== INPUT

(* ===== verification/RuntimeDisk.v ===== *)
(** * A file system to run the adapters on

    A table of files by path, without links: an instance of [ModelFiles] that
    satisfies its laws, with the examples of RuntimeBase's theorems. *)
From Stdlib Require Import ZArith Lia Bool String SpecFloat.
From stdpp Require Import prelude.
From S2P Require Import Prelude PyValue PosixPath PyFloat Utf8 Json Secrets PyText PurePath RuntimeSpec RuntimeBase.
Open Scope Z_scope.

Definition disk := list (path * bytes).

Fixpoint find (p : path) (f : disk) : option bytes :=
  match f with
  | [] => None
  | (q, c) :: rest => if path_eqb p q then Some c else find p rest
  end.
Definition remove (p : path) (f : disk) : disk := List.filter (fun e => negb (path_eqb p (fst e))) f.
Definition put (p : path) (c : bytes) (f : disk) : disk := (p, c) :: remove p f.

Lemma path_eqb_refl p : path_eqb p p = true.
Proof. by apply bool_decide_eq_true. Qed.
Lemma path_eqb_ne p q : p <> q -> path_eqb p q = false.
Proof. by apply bool_decide_eq_false. Qed.

Lemma find_remove_ne p q f : q <> p -> find q (remove p f) = find q f.
Proof.
  intros Hq. induction f as [|[r c] f IH]; cbn; [done|]. destruct (decide (p = r)) as [<-|Hpr].
  - rewrite path_eqb_refl, (path_eqb_ne q p) by done. exact IH.
  - rewrite (path_eqb_ne p r) by done. cbn. destruct (path_eqb q r); [done|exact IH].
Qed.
Lemma find_put_eq p c f : find p (put p c f) = Some c.
Proof. cbn. by rewrite path_eqb_refl. Qed.
Lemma find_put_ne p q c f : q <> p -> find q (put p c f) = find q f.
Proof. intros Hq. cbn. rewrite path_eqb_ne by done. by apply find_remove_ne. Qed.

Definition no_such_file : exn := OSError (str "No such file or directory").
Definition is_file_at (p : path) (f : disk) : bool := is_some (find p f).

Definition below (p q : path) : bool := is_relative_to q p && negb (path_eqb p q).
Definition under (p : path) (f : disk) : list path := List.filter (below p) (map fst f).

(** The first entry below a directory on the way to a file *)
Definition entry_of (p q : path) : option path :=
  match relative_to q p with
  | Ok r => match tail r with c :: _ => Some (mkPurePath (root p) (tail p ++ [c])) | [] => None end
  | Raise _ => None
  end.

Definition normal_path (p : path) : bool :=
  path_eqb (parse_path (path_str p)) p && is_absolute p && negb (str_in DOTDOT (tail p)).

#[export] Instance disk_files : ModelFiles disk := {|
  fs_resolve p f := if normal_path p then Ok p else Raise (OSError (str "not an absolute path"));
  fs_exists p f := is_file_at p f || negb (match under p f with [] => true | _ => false end);
  fs_is_file p f := is_file_at p f;
  fs_is_dir p f := negb (match under p f with [] => true | _ => false end);
  fs_is_symlink _ _ := false;
  fs_executable p f := is_file_at p f;
  fs_read p f := of_option (find p f) no_such_file;
  fs_size p f := zlen <$> of_option (find p f) no_such_file;
  fs_iterdir p f := Ok (remove_dups (omap (entry_of p) (map fst f)));
  fs_rglob p f := under p f;
  fs_create d prefix ending f :=
    let t := mkPurePath (root d) (tail d ++ [prefix ++ str "x1y2z3" ++ ending]) in (Ok t, put t [] f);
  fs_write t c f := (Ok tt, put t c f);
  fs_close _ f := (Ok tt, f);
  fs_replace t p f :=
    match find t f with
    | Some c => (Ok tt, put p c (remove t f))
    | None => (Raise no_such_file, f)
    end;
  fs_unlink t f := (Ok tt, remove t f);
|}.

Lemma same_at_find p (f f' : disk) : find p f' = find p f -> same_at p f f'.
Proof. intros E. unfold same_at. cbn. unfold is_file_at. by rewrite E. Qed.

#[export] Instance disk_spec : ModelFilesSpec disk.
Proof.
  split; cbn -[put].
  - intros p f q. destruct (normal_path p) eqn:E; [|done]. intros [= <-]. unfold normal_path in E.
    apply andb_true_iff in E as [[E Ha]%andb_true_iff Hd%negb_true_iff]. apply bool_decide_eq_true in E. split_and!.
    + rewrite <- E. apply parse_path_ok.
    + done.
    + intros Hin%str_in_In. congruence.
  - intros p f q. destruct (normal_path p); [|done]. by intros [= <-].
  - intros d prefix ending f t f' E. injection E as <- <-. split; [by exists (str "x1y2z3")|]. intros p Hp.
    by apply same_at_find, find_put_ne.
  - intros t c f f1 f2 E1 E2. simplify_eq. by rewrite find_put_eq.
  - intros t c f r f' E p Hp. simplify_eq. by apply same_at_find, find_put_ne.
  - intros t f r f' E p Hp. simplify_eq. by apply same_at_find.
  - intros t p f f'. destruct (find t f) as [c|] eqn:E; [|done]. intros E'. simplify_eq. unfold is_file_at.
    by rewrite find_put_eq.
  - intros t p f r f'. destruct (find t f) as [c|] eqn:E; intros E' q Hq Hqp; simplify_eq; apply same_at_find; [|done].
    rewrite find_put_ne by done. by apply find_remove_ne.
  - intros t f r f' E p Hp. simplify_eq. by apply same_at_find, find_remove_ne.
Qed.

(** ** The common part of the adapters, as an adapter *)

Section Plain.
Context {F : Type} `{ModelFiles F}.

Definition plain_adapter (runtime : pystr) (images : list pystr) (roots : list path) : Adapter F :=
  mkAdapter runtime images roots (base_validate runtime images roots) (fun _ => mret []) model_size [] (fun _ => mret []).

#[export] Instance plain_spec `{!ModelFilesSpec F} runtime images roots : AdapterSpec (plain_adapter runtime images roots).
Proof. split. cbn. intros s f p f' Hm. by destruct (base_validate_inv _ _ _ _ _ _ _ Hm) as (-> & _). Qed.
End Plain.

Definition at_ (s : string) : path := parse_path (str s).
Definition demo_roots : list path := [at_ "/data/other"; at_ "/srv/models"].
Definition demo_config : bytes := str "{" ++ [34] ++ str "model_type" ++ [34] ++ str ":" ++ [34] ++ str "qwen3" ++ [34] ++ str "}".
Definition demo_disk : disk :=
  [(at_ "/srv/models/qwen/config.json", demo_config);
               (at_ "/srv/models/qwen/model.safetensors", repeat 7 100);
               (at_ "/srv/models/qwen/chat_template.jinja", str "{% if tools %}<tool_call>{% endif %}<think>");
               (at_ "/app/app/chat_templates/qwen_fixed_v22_4.jinja",
                str "{# qwen3.8-froggeric-v22.4 #}<tool_call><function=<parameter=<think>")].

Lemma container_path_contained_witness :
  fs_exists (at_ "/srv/models/qwen") demo_disk = true /\
  exists x y q, In x demo_roots /\ join_path y q = at_ "/srv/models/qwen" /\ ~ In DOTDOT (tail q) /\
    container_model_path (base_validate (str "vllm") [str "vllm/image:1"] demo_roots) demo_roots demo_spec demo_disk
      = (Ok (path_str (join_path MODELS q)), demo_disk).
Proof.
  assert (Hv : ad_validate (plain_adapter (str "vllm") [str "vllm/image:1"] demo_roots) demo_spec demo_disk
               = (Ok (at_ "/srv/models/qwen"), demo_disk)) by (vm_compute; reflexivity).
  assert (Hn : Forall (fun c => ~ In 92 c) (tail (at_ "/srv/models/qwen")))
    by (repeat constructor; vm_compute; intros Hx; repeat destruct Hx as [Hx|Hx]; (discriminate Hx || exact Hx)).
  destruct (container_path_contained _ _ _ _ _ Hv Hn) as (_ & He & x & y & q & Hx & _ & Hq & Hc & _ & Hd).
  split; [exact He|]. exists x, y, q. exact (conj Hx (conj Hq (conj Hd Hc))).
Defined.

Lemma model_size_demo : fst (model_size (at_ "/srv/models/qwen") demo_disk) = Ok 165.
Proof. vm_compute. reflexivity. Qed.

(** A specification for the managed template, and the template's source *)
Definition fixed_spec : DeploymentSpec :=
  mkSpec (str "Qwen 3.8") None (str "/srv/models/qwen") (str "qwen") None (str "vllm") (str "vllm/image:1") (Some 8001)
    32768 None (num_text "0.8") 8 None false None false no_defaults None None None None None false None.
#[export] Instance demo_bundled : Bundled := at_ "/app/app/chat_templates/qwen_fixed_v22_4.jinja".
#[export] Instance demo_unicode : UnicodeData := ascii_data.
#[export] Instance demo_folding : CaseFolding := ascii_fold.

Lemma managed_template_installed_witness : exists t f',
  ensure_managed_chat_template fixed_spec (at_ "/srv/models/qwen") demo_disk = (Ok (Some t), f') /\
  t = at_ "/srv/models/qwen/.dgx-qwen-fixed-v22.4.jinja" /\
  ensure_managed_chat_template fixed_spec (at_ "/srv/models/qwen") f' = (Ok (Some t), f').
Proof.
  destruct (ensure_managed_chat_template fixed_spec (at_ "/srv/models/qwen") demo_disk) as [r f'] eqn:Em.
  assert (Hr : r = Ok (Some (at_ "/srv/models/qwen/.dgx-qwen-fixed-v22.4.jinja"))).
  { change r with (fst (r, f')). rewrite <- Em. vm_compute. reflexivity. }
  rewrite Hr in Em.
  assert (Hs : hidden QWEN_FIXED_CHAT_TEMPLATE_SOURCE = false) by (vm_compute; reflexivity).
  destruct (managed_template_installed _ _ _ _ _ Hs Em) as (_ & content & _ & _ & _ & Hagain).
  exists (at_ "/srv/models/qwen/.dgx-qwen-fixed-v22.4.jinja"), f'. rewrite Hr. exact (conj eq_refl (conj eq_refl Hagain)).
Defined.
(** ** The adapter *)

Section Vllm.
Context {F : Type} `{ModelFiles F} `{UnicodeData} `{CaseFolding} `{Bundled} (images : list pystr) (roots : list path).

Definition image_in (l : list pystr) (s : DeploymentSpec) : bool := str_in (sp_image s) l.
Definition is_orca_image (s : DeploymentSpec) : bool := str_eqb (sp_image s) ORCA_FLASH_SPARK_IMAGE.

(** [VllmAdapter.validate] *)
Definition vllm_validate (s : DeploymentSpec) : files F path :=
  p ← base_validate (str "vllm") images roots s;
  if orca_mmap_checkpoint p || is_orca_image s then
    _ ← lift (guard_exn (orca_mmap_checkpoint p && is_orca_image s)
          (ValueError (str "This Orca checkpoint requires its pinned Spark mmap runtime")));
    _ ← orca_ple_bytes p;
    mret p
  else mret p.

(** [VllmAdapter.resident_model_size] *)
Definition vllm_resident (model_path : path) : files F Z :=
  total ← model_size model_path;
  if orca_mmap_checkpoint model_path then n ← orca_ple_bytes model_path; mret (total - n) else mret total.

(** [VllmAdapter.kv_cache_budget] *)
Definition vllm_kv_cache_budget (s : DeploymentSpec) : option Z :=
  if is_orca_image s then Some ORCA_FLASH_KV_BYTES else None.

Definition env (l : list (string * string)) : pydict := map (fun p => (str (fst p), PStr (str (snd p)))) l.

====

- [ACTIVITY]:
Return each line from the material that includes the string "OSError".

- [WRITTEN RESPONSE]:
Definition no_such_file : exn := OSError (str "No such file or directory").
  fs_resolve p f := if normal_path p then Ok p else Raise (OSError (str "not an absolute path"));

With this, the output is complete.